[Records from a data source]

(** * fyne-cross: the list flags of [internal/command/flag.go]

    The file embeds the three custom [flag.Value] implementations of
    [internal/command/flag.go] ([envFlag], [targetArchFlag], [tagsFlag])
    together with the two functions of Go's [strings] package they call,
    and proves the properties of their [Set] methods.  It then embeds
    [defaultOutput] and [newCommonFlags] over the part of the packages
    [flag] and [path/filepath] they use, and the [String] methods.

    Go strings are byte sequences: they are modelled by [string], whose
    characters are the bytes.  A Go slice of strings is a [list string].
    A method with a pointer receiver that returns an [error] is a state
    transformer over the receiver's value that may stop with an error. *)

From Stdlib Require Import List String Ascii Bool Arith NArith ZArith Lia.
Import ListNotations.

Open Scope string_scope.

(** ** Go's [strings] package *)

Module GoStrings.

(** [s[:n]] and [s[n:]]. *)
Fixpoint slice_to (n : nat) (s : string) : string :=
  match n, s with
  | S n', String c s' => String c (slice_to n' s')
  | _, _ => ""
  end.

Fixpoint slice_from (n : nat) (s : string) : string :=
  match n, s with
  | S n', String _ s' => slice_from n' s'
  | _, _ => s
  end.

(** [strings.Count(s, sep)] for a separator of one byte. *)
Fixpoint Count (s : string) (sep : ascii) : nat :=
  match s with
  | "" => 0
  | String c s' => (if Ascii.eqb c sep then 1 else 0) + Count s' sep
  end.

(** [strings.Index(s, sep)] for a separator of one byte; [None] is Go's -1. *)
Fixpoint Index (s : string) (sep : ascii) : option nat :=
  match s with
  | "" => None
  | String c s' =>
      if Ascii.eqb c sep then Some 0
      else match Index s' sep with
           | Some m => Some (S m)
           | None => None
           end
  end.

(** The loop of [genSplit]: [n] is the number of cuts still allowed,
    [a[i] = s[:m]; s = s[m+len(sep):]] at each cut, and the rest of the
    string is the last piece. *)
Fixpoint genSplit_loop (n : nat) (s : string) (sep : ascii) : list string :=
  match n with
  | 0 => [s]
  | S n' =>
      match Index s sep with
      | None => [s]
      | Some m => slice_to m s :: genSplit_loop n' (slice_from (m + 1) s) sep
      end
  end.

(** [strings.Split(s, sep)], that is [genSplit(s, sep, 0, -1)], for a
    separator of one byte (both call sites of [flag.go] and the validation
    loop pass a one-byte literal): [Count(s, sep) + 1] pieces. *)
Definition Split (s : string) (sep : ascii) : list string :=
  genSplit_loop (Count s sep) s sep.

(** *** [unicode/utf8] and [unicode.IsSpace], as [TrimSpace] uses them *)

Definition byte (c : ascii) : N := N_of_ascii c.

(** [s[i]], for an index in range. *)
Definition byte_at (s : string) (i : nat) : N :=
  match String.get i s with
  | Some c => byte c
  | None => 0%N
  end.

Definition RuneError : N := 0xFFFD%N.
Definition RuneSelf : N := 0x80%N.
Definition UTFMax : nat := 4.

Definition maskx : N := 0x3F%N.
Definition mask2 : N := 0x1F%N.
Definition mask3 : N := 0x0F%N.
Definition mask4 : N := 0x07%N.
Definition locb : N := 0x80%N.
Definition hicb : N := 0xBF%N.

(** The table [first] of [unicode/utf8], with the [acceptRanges] entry of
    each leading byte: an ASCII byte, an invalid leading byte, or the
    length of the sequence and the range allowed for its second byte. *)
Inductive firstInfo : Type :=
| first_as
| first_xx
| first_lead (sz : nat) (lo hi : N).

Definition first (s0 : N) : firstInfo :=
  if (s0 <? 0x80)%N then first_as
  else if (s0 <? 0xC2)%N then first_xx
  else if (s0 <=? 0xDF)%N then first_lead 2 locb hicb
  else if (s0 =? 0xE0)%N then first_lead 3 0xA0%N hicb
  else if (s0 <=? 0xEC)%N then first_lead 3 locb hicb
  else if (s0 =? 0xED)%N then first_lead 3 locb 0x9F%N
  else if (s0 <=? 0xEF)%N then first_lead 3 locb hicb
  else if (s0 =? 0xF0)%N then first_lead 4 0x90%N hicb
  else if (s0 <=? 0xF3)%N then first_lead 4 locb hicb
  else if (s0 =? 0xF4)%N then first_lead 4 locb 0x8F%N
  else first_xx.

■ Task statement ■
With nothing added or dropped, reproduce all the data exactly.

■ Solution for this exercise ■
(** * fyne-cross: the list flags of [internal/command/flag.go]

    The file embeds the three custom [flag.Value] implementations of
    [internal/command/flag.go] ([envFlag], [targetArchFlag], [tagsFlag])
    together with the two functions of Go's [strings] package they call,
    and proves the properties of their [Set] methods.  It then embeds
    [defaultOutput] and [newCommonFlags] over the part of the packages
    [flag] and [path/filepath] they use, and the [String] methods.

    Go strings are byte sequences: they are modelled by [string], whose
    characters are the bytes.  A Go slice of strings is a [list string].
    A method with a pointer receiver that returns an [error] is a state
    transformer over the receiver's value that may stop with an error. *)

From Stdlib Require Import List String Ascii Bool Arith NArith ZArith Lia.
Import ListNotations.

Open Scope string_scope.

(** ** Go's [strings] package *)

Module GoStrings.

(** [s[:n]] and [s[n:]]. *)
Fixpoint slice_to (n : nat) (s : string) : string :=
  match n, s with
  | S n', String c s' => String c (slice_to n' s')
  | _, _ => ""
  end.

Fixpoint slice_from (n : nat) (s : string) : string :=
  match n, s with
  | S n', String _ s' => slice_from n' s'
  | _, _ => s
  end.

(** [strings.Count(s, sep)] for a separator of one byte. *)
Fixpoint Count (s : string) (sep : ascii) : nat :=
  match s with
  | "" => 0
  | String c s' => (if Ascii.eqb c sep then 1 else 0) + Count s' sep
  end.

(** [strings.Index(s, sep)] for a separator of one byte; [None] is Go's -1. *)
Fixpoint Index (s : string) (sep : ascii) : option nat :=
  match s with
  | "" => None
  | String c s' =>
      if Ascii.eqb c sep then Some 0
      else match Index s' sep with
           | Some m => Some (S m)
           | None => None
           end
  end.

(** The loop of [genSplit]: [n] is the number of cuts still allowed,
    [a[i] = s[:m]; s = s[m+len(sep):]] at each cut, and the rest of the
    string is the last piece. *)
Fixpoint genSplit_loop (n : nat) (s : string) (sep : ascii) : list string :=
  match n with
  | 0 => [s]
  | S n' =>
      match Index s sep with
      | None => [s]
      | Some m => slice_to m s :: genSplit_loop n' (slice_from (m + 1) s) sep
      end
  end.

(** [strings.Split(s, sep)], that is [genSplit(s, sep, 0, -1)], for a
    separator of one byte (both call sites of [flag.go] and the validation
    loop pass a one-byte literal): [Count(s, sep) + 1] pieces. *)
Definition Split (s : string) (sep : ascii) : list string :=
  genSplit_loop (Count s sep) s sep.

(** *** [unicode/utf8] and [unicode.IsSpace], as [TrimSpace] uses them *)

Definition byte (c : ascii) : N := N_of_ascii c.

(** [s[i]], for an index in range. *)
Definition byte_at (s : string) (i : nat) : N :=
  match String.get i s with
  | Some c => byte c
  | None => 0%N
  end.

Definition RuneError : N := 0xFFFD%N.
Definition RuneSelf : N := 0x80%N.
Definition UTFMax : nat := 4.

Definition maskx : N := 0x3F%N.
Definition mask2 : N := 0x1F%N.
Definition mask3 : N := 0x0F%N.
Definition mask4 : N := 0x07%N.
Definition locb : N := 0x80%N.
Definition hicb : N := 0xBF%N.

(** The table [first] of [unicode/utf8], with the [acceptRanges] entry of
    each leading byte: an ASCII byte, an invalid leading byte, or the
    length of the sequence and the range allowed for its second byte. *)
Inductive firstInfo : Type :=
| first_as
| first_xx
| first_lead (sz : nat) (lo hi : N).

Definition first (s0 : N) : firstInfo :=
  if (s0 <? 0x80)%N then first_as
  else if (s0 <? 0xC2)%N then first_xx
  else if (s0 <=? 0xDF)%N then first_lead 2 locb hicb
  else if (s0 =? 0xE0)%N then first_lead 3 0xA0%N hicb
  else if (s0 <=? 0xEC)%N then first_lead 3 locb hicb
  else if (s0 =? 0xED)%N then first_lead 3 locb 0x9F%N
  else if (s0 <=? 0xEF)%N then first_lead 3 locb hicb
  else if (s0 =? 0xF0)%N then first_lead 4 0x90%N hicb
  else if (s0 <=? 0xF3)%N then first_lead 4 locb hicb
  else if (s0 =? 0xF4)%N then first_lead 4 locb 0x8F%N
  else first_xx.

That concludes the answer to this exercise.